Safety Function Response Time (SFRT)

What is the Safety Function Response Time (SFRT)?

When planning a safety application, you must determine the correct mechanical positions of the safety equipment involved at the machine, i.e., the safety-related command devices, sensors, and actuators. The position and the physical distance of each safety equipment must fulfill the requirements of your application according to applicable standards and regulations.

To be able to perform safety distance calculations, you must know the safety function response time (SFRT).

The SFRT is the duration that elapses between

the receipt of the safety request signal (coming from the safety-related command device or sensor, such as an emergency stop button or a light barrier) in the safety-related input module, and
the output of the request signal for the defined safe state of the machine at the safety-related output module. Whether the defined safe state means the standstill of the machine, or for example, a torque-free axis or a limited speed, depends on your application and must be determined in the context of your mandatory risk analysis.

Note
The maximum permissible safety function response time (SFRTmax) depends on the relevant safety function to be implemented.

Note
In the application, the SFRTmax must be determined for each implemented safety function.

The longer the SFRT of the safety system, the greater must be the minimum distance of the safety command device/sensor from the zone of operation.

SFRT determination

The SFRT of your safety application is composed as follows:

TWCDT (Total Worst Case Delay Time) is the sum of all processing and transmission times in the respective signal path of the safety system. The value is composed as follows:

TWCDT = t1 + t2 + t3

The partial delay times t1, t2, and t3 are composed as follows:

t1 = worst case input delay time
   = Signal processing time in the sensor and in the safety-related input module
     (Device Acknowledgment Time)
     Refer to the technical data sheet/user manual of the devices involved.

t2 = transmission delay + processing time
   = Transfer time from input module to Safety PLC via EtherCAT
     (incl. bus coupler in case of SDI slave) or Axioline
     + execution processing time in the Safety PLC (see note below)
     + transfer time from Safety PLC to output module via EtherCAT
     (incl. bus coupler in case of SDO slave) or Axioline

t3 = worst case output delay time
= Signal processing time in the safety-related output module
Refer to the technical data sheet/user manual of the devices involved.

Note
The execution processing time included in t2 is displayed as 'Program Execution Time' in the Safety Cockpit. See topic "Safety PLC Diagnostics out of the Safety Cockpit" for details.

SFRT = TWCDT + Δtmax of the longest output device WD time
For information on Δtmax refer to the section "Relevant watchdogs".

Note
The SFRT must be determined for each safety function to be implemented.

SFRTmax = maximum Safety Function Response Time of all SFRTs in your application.

Note
SFRT must be ≤ SFRTmax.

WARNING

Unintended machine operation

Verify that each link which is involved in the safety function and programmed in the safety-related application program is taken into account when determining the SFRT.
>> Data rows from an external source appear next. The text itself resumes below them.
(* ===== verification/Spawn.v ===== *)
(** * Loading programs: lib/spawn.c

    The code runs in the parent, which is current, and builds the memory of the child
    with system calls.  Local arrays and structures of spawn are at addresses that are
    arguments; open() is an argument too, as the code of another device, the files.
    Messages are left out. *)
From S2P Require Import Prelude Mmu CMem Console KState Pmap PageTable Env E1000 Syscall AddrSpace Fork Umem Pipe Fd.

Definition E_NOT_EXEC : Z := 14.
Definition ELF_MAGIC : Z := 0x464C457F.
Definition ELF_PROG_FLAG_WRITE : Z := 2.

Definition UTEMP2USTACK (addr : Z) : Z := u64 (addr + (USTACKTOP - PGSIZE) - UTEMP).

(** ** init_stack *)

(** The first loop: the number of arguments and the size of their strings. *)
Fixpoint count_strings (n fuel : nat) (argv argc string_size : Z) : K (Z * Z) :=
  match n with
  | O => stop Diverge
  | S n' =>
      a ← uloadn 8 (argv + 8 * argc);
      if a =? 0 then mret (argc, string_size)
      else len ← ustrlen fuel a; count_strings n' fuel argv (i32 (argc + 1)) (u64 (string_size + i32 (len + 1)))
  end.

(** The second loop, for the [n] arguments from [i] on: the end of the strings. *)
Fixpoint store_strings (n fuel : nat) (argv argv_store i string_store : Z) : K Z :=
  match n with
  | O => mret string_store
  | S n' =>
      ustoren 8 (argv_store + 8 * i) (UTEMP2USTACK string_store);;
      a ← uloadn 8 (argv + 8 * i);
      ustrcpy fuel string_store a;;
      a ← uloadn 8 (argv + 8 * i);
      len ← ustrlen fuel a;
      store_strings n' fuel argv argv_store (i + 1) (string_store + i32 (len + 1))
  end.

Definition init_stack_error (r : Z) : K (Z * Z) := _ ← sys_page_unmap 0 UTEMP; mret (r, 0).

(** The result and the initial stack pointer. *)
Definition init_stack (fuel : nat) (child argv : Z) : K (Z * Z) :=
  x ← count_strings fuel fuel argv 0 0;
  let '(argc, string_size) := x in
  let string_store := u64 (UTEMP + PGSIZE - string_size) in
  let argv_store := u64 (ROUNDDOWN string_store 8 - 8 * (argc + 1)) in
  if u64 (argv_store - 16) <? UTEMP then mret (- E_NO_MEM, 0)
  else
    r ← sys_page_alloc 0 UTEMP (Z.lor (Z.lor PTE_P PTE_U) PTE_W);
    if r <? 0 then mret (r, 0)
    else
      string_store ← store_strings (Z.to_nat argc) fuel argv argv_store 0 string_store;
      ustoren 8 (argv_store + 8 * argc) 0;;
      if negb (string_store =? UTEMP + PGSIZE) then stop Panic
      else
        ustoren 8 (argv_store - 8) (UTEMP2USTACK argv_store);;
        ustoren 8 (argv_store - 16) argc;;
        let init_esp := UTEMP2USTACK (argv_store - 16) in
        r ← sys_page_map 0 UTEMP child (USTACKTOP - PGSIZE) (Z.lor (Z.lor PTE_P PTE_U) PTE_W);
        if r <? 0 then init_stack_error r
        else
          r ← sys_page_unmap 0 UTEMP;
          if r <? 0 then init_stack_error r else mret (0, init_esp).

(** ** Segments and shared pages *)
Section files.
Context (devtab : list Dev) (open : Z -> Z -> K Z) (fuel : nat).

Fixpoint map_segment_loop (n : nat) (child va memsz fd filesz fileoffset perm i : Z) : K Z :=
  match n with
  | O => stop Diverge
  | S n' =>
      if u64 i <? memsz then
        r ← (if u64 i >=? filesz then sys_page_alloc child (u64 (va + i)) perm
             else
               r ← sys_page_alloc 0 UTEMP (Z.lor (Z.lor PTE_P PTE_U) PTE_W);
               if r <? 0 then mret r
               else
                 r ← seek fd (i32 (fileoffset + i));
                 if r <? 0 then mret r
                 else
                   m ← readn devtab fuel fd UTEMP (Z.min PGSIZE (u64 (filesz - i)));
                   if i32 m <? 0 then mret (i32 m)
                   else
                     r ← sys_page_map 0 UTEMP child (u64 (va + i)) perm;
                     if r <? 0 then stop Panic else _ ← sys_page_unmap 0 UTEMP; mret 0);
        if r <? 0 then mret r
        else map_segment_loop n' child va memsz fd filesz fileoffset perm (i32 (i + PGSIZE))
      else mret 0
  end.
Definition map_segment (child va memsz fd filesz fileoffset perm : Z) : K Z :=
  let i := i32 (PGOFF va) in
  map_segment_loop fuel child (u64 (va - i)) (u64 (memsz + i)) fd (u64 (filesz + i)) (i32 (fileoffset - i)) perm 0.

(** The loop ignores the results of sys_page_map. *)
Fixpoint shared_loop (n : nat) (child va : Z) : K unit :=
  match n with
  | O => stop Diverge
  | S n' =>
      if va <? USTACKTOP - PGSIZE then
        b ← page_present va;
        (if b : bool then
           e ← vpt va;
           let perm := i32 (Z.land e PTE_USER) in
           if negb (Z.land perm PTE_SHARE =? 0) then r ← sys_page_map 0 va child va perm; mret tt else mret tt
         else mret tt);;
        shared_loop n' child (va + PGSIZE)
      else mret tt
  end.
Definition copy_shared_pages (child : Z) : K Z := shared_loop fuel child UTEXT;; mret 0.

(** ** spawn *)
Definition ustore_trapframe (tf : Z) (t : Trapframe) : K unit :=
  let r := tf_regs t in
  ustoren 8 tf (reg_r15 r);; ustoren 8 (tf + 8) (reg_r14 r);; ustoren 8 (tf + 16) (reg_r13 r);;
  ustoren 8 (tf + 24) (reg_r12 r);; ustoren 8 (tf + 32) (reg_r11 r);; ustoren 8 (tf + 40) (reg_r10 r);;
  ustoren 8 (tf + 48) (reg_r9 r);; ustoren 8 (tf + 56) (reg_r8 r);; ustoren 8 (tf + 64) (reg_rsi r);;
  ustoren 8 (tf + 72) (reg_rdi r);; ustoren 8 (tf + 80) (reg_rbp r);; ustoren 8 (tf + 88) (reg_rdx r);;
  ustoren 8 (tf + 96) (reg_rcx r);; ustoren 8 (tf + 104) (reg_rbx r);; ustoren 8 (tf + 112) (reg_rax r);;
  ustoren 2 (tf + 120) (tf_es t);; ustoren 2 (tf + 128) (tf_ds t);; ustoren 8 (tf + 136) (tf_trapno t);;
  ustoren 8 (tf + 144) (tf_err t);; ustoren 8 (tf + 152) (tf_rip t);; ustoren 2 (tf + 160) (tf_cs t);;
  ustoren 8 (tf + 168) (tf_eflags t);; ustoren 8 (tf + 176) (tf_rsp t);; ustoren 2 (tf + 184) (tf_ss t).

(** The loop over the program headers, from [ph] on. *)
Fixpoint spawn_segments (n : nat) (child fd ph : Z) : K Z :=
  match n with
  | O => mret 0
  | S n' =>
      t ← uloadn 4 ph;
      r ← (if t =? ELF_PROG_LOAD then
             flags ← uloadn 4 (ph + 4);
             let perm := if Z.land flags ELF_PROG_FLAG_WRITE =? 0 then Z.lor PTE_P PTE_U else Z.lor (Z.lor PTE_P PTE_U) PTE_W in
             va ← uloadn 8 (ph + 16);
             memsz ← uloadn 8 (ph + 40);
             filesz ← uloadn 8 (ph + 32);
             offset ← uloadn 8 (ph + 8);
             map_segment child va memsz fd filesz (i32 offset) perm
           else mret 0);
      if r <? 0 then mret r else spawn_segments n' child fd (ph + sizeof_Proghdr)
  end.

Definition spawn (elf_buf child_tf prog argv : Z) : K Z :=
  r ← open prog O_RDONLY;
  if r <? 0 then mret r
  else
    let fd := r in
    n ← readn devtab fuel fd elf_buf 512;
    magic ← (if n =? 512 then uloadn 4 elf_buf else mret 0);
    if negb (n =? 512) || negb (magic =? ELF_MAGIC) then _ ← close devtab fd; mret (- E_NOT_EXEC)
    else
      r ← sys_exofork;
      if r <? 0 then mret r
      else
        let child := r in
        v ← get_env (ENVX child);
        entry ← uloadn 8 (elf_buf + 24);
        ustore_trapframe child_tf ((env_tf v) <| tf_rip := entry |>);;
        x ← init_stack fuel child argv;
        if x.1 <? 0 then mret x.1
        else
          ustoren 8 (child_tf + 176) x.2;;
          phoff ← uloadn 8 (elf_buf + 32);
          phnum ← uloadn 2 (elf_buf + 56);
          r ← spawn_segments (Z.to_nat phnum) child fd (elf_buf + phoff);
          if r <? 0 then _ ← sys_env_destroy child; _ ← close devtab fd; mret r
          else
            _ ← close devtab fd;
            r ← copy_shared_pages child;
            if r <? 0 then stop Panic
            else
              r ← sys_env_set_trapframe child child_tf;
              if r <? 0 then stop Panic
              else
                r ← sys_env_set_status child 2;
                if r <? 0 then stop Panic else mret child.
End files.
Lemma store_strings_ok fuel strs s l img argv av i so :
  filling s l img -> vargs rp A (argv + 8 * i) strs -> Forall (fun str => (length str < fuel)%nat) strs ->
  0 <= i -> 0 <= av -> av + 8 * (i + Z.of_nat (length strs)) <= so -> so + strings_size strs <= 4096 ->
  wp (store_strings (length strs) fuel argv (UTEMP + av) i (UTEMP + so)) s (fun x s' =>
    x = UTEMP + so + strings_size strs /\ exists img', filling s' l img' /\ args_img stack_page img' (av + 8 * i) so strs /\
    forall a, ~ (av + 8 * i <= a < av + 8 * (i + Z.of_nat (length strs)) \/ so <= a < so + strings_size strs) -> ld8 img' a = ld8 img a).
Proof.
  revert s img i so. induction strs as [|str strs IH]; intros s img i so Hd Ha Hf Hi Hav Hle Hso;
    cbn [vargs length strings_size store_strings args_img] in *.
  { apply wp_ret. split; [lia|]. by exists img. }
  destruct Ha as (a & Ha0 & Hw & Hs & Hrest). inversion_clear Hf as [|? ? Hf1 Hf2]. pose proof (strings_size_le strs) as Hsz.
  apply wp_bind. rewrite temp_to_stack by lia. rewrite <- Z.add_assoc.
  wuse (filling_word s l img (av + 8 * i) (stack_page * 4096 + so) Hd); [lia|lia|]. intros _ s1 Hd1.
  destruct (filling_reads _ _ _ Hd1) as (A1 & Hin1 & Hr1).
  apply wp_bind, wp_elim. exists a, s1. split; [eapply (uloadn_ok _ _ _ _ Hrp _ _ _ _ _ _ Hin1), vword_mono; done|].
  apply wp_bind. assert (forall i, 0 <= i <= Z.of_nat (length str) -> VPN (a + i) <> 1024) as Hks by by apply old_str.
  assert (vstr rp temp_mapped a str) as Hs0 by (eapply vstr_mono; [|exact Hs]; intros ? ? H; apply old_char in H as []; done).
  wuse (draft_strcpy _ _ _ _ Hrp temp_mapped 1024 p ltac:(done) temp_entry temp_alone fuel s1 l _ so a str Hd1); try done; try lia.
  intros _ s2 (img2 & Hd2 & Hst2 & Hout2). destruct (filling_reads _ _ _ Hd2) as (A2 & Hin2 & Hr2).
  apply wp_bind, wp_elim. exists a, s2. split; [eapply (uloadn_ok _ _ _ _ Hrp _ _ _ _ _ _ Hin2), vword_mono; done|].
  destruct (ustrlen_size fuel s2 l A2 a str Hin2) as [Hlen Hi32]; [by eapply vstr_mono|done|lia|].
  apply wp_bind, wp_elim. exists (Z.of_nat (length str)), s2. split; [exact Hlen|]. rewrite Hi32, <- Z.add_assoc.
  wuse (IH s2 img2 (i + 1) (so + (Z.of_nat (length str) + 1)) Hd2); try done; try lia.
  { replace (argv + 8 * (i + 1)) with (argv + 8 * i + 8) by lia. done. }
  intros x s3 (-> & img3 & Hd3 & Hargs & Hout3). split; [lia|]. exists img3. split; [done|]. split.
  - replace (av + 8 * i + 8) with (av + 8 * (i + 1)) by lia. split_and!; [| |done].
    + rewrite (ld_frame _ 8 _ _ _ Hout3) by lia. rewrite (ld_frame _ 8 _ _ _ Hout2) by lia. apply ld64_st64. pose proof stack_page_range. lia.
    + eapply str_at_ext, Hst2. intros b Hb. apply Hout3. lia.
  - intros b Hb. rewrite Hout3, Hout2 by lia. rewrite ld8_st, decide_False by lia. done.
Qed.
Verify that also the physical properties of the machine (such as the casting down of an axis etc.) are taken into account in addition to the calculated SFRT.

Relevant watchdogs

In an PLCnext Technology safety system, various watchdogs (WD) are implemented. The watchdogs allow to monitor the correct function of the safety-related communication and devices. Some watchdogs are device-internal and therefore not parameterizable, some must be parameterized in PLCnext Engineer (for example, FSoE communication watchdog times).

Depending on the SFRTmax , you must determine the resulting maximum monitoring/watchdog times as an upper limit for each individual safety function. If, for example, the WD of a safety-related output device is greater than actually required by the device for processing the output signal, a time delta Δt results. This time delta must be considered when planning the safety system.

The following watchdogs are relevant:

Input/output device WD: Internal watchdog time of each input/output device involved in the safety function

Note
Refer to the respective user manual for information on watchdog times within the internal FSoE slave function.

Communication WDs (to be set in the parameterization for each input/output FSoE slave)

Each FSoE slave device implements a watchdog (parameter Watchdog Time) for monitoring the safety-related communication. Within this watchdog period, the following must apply: At least one valid telegram must be exchanged between Safety PLC and FSoE safety module and the I/O data must have been copied from the EtherCAT telegrams to the I/O areas of the Safety PLC. Otherwise, the defined safe state is requested. The watchdog time must be set to a value that telegram runtimes can be tolerated but an interruption of the connection is detected sufficiently quickly.

For each safety function, you must consider the sum of the maximum watchdog times set for the input devices and for the output devices involved:
Watchdog TimeIN slave max + Watchdog TimeOUT slave max

The sum of these watchdog times specifies the maximum internal processing time that is required for point-to-point FSoE communication between the input device and the output device via the Safety PLC, even in the event of an error, such as a telegram delay.

Further Info
Information how to determine the watchdog times can be found in the respective User Manual.
The steps how to set the Watchdog Time value and how to evaluate the related diagnostic system variables, are described in the topic "Communication/Device State Diagnostics", section "Monitoring the FSoE Communication".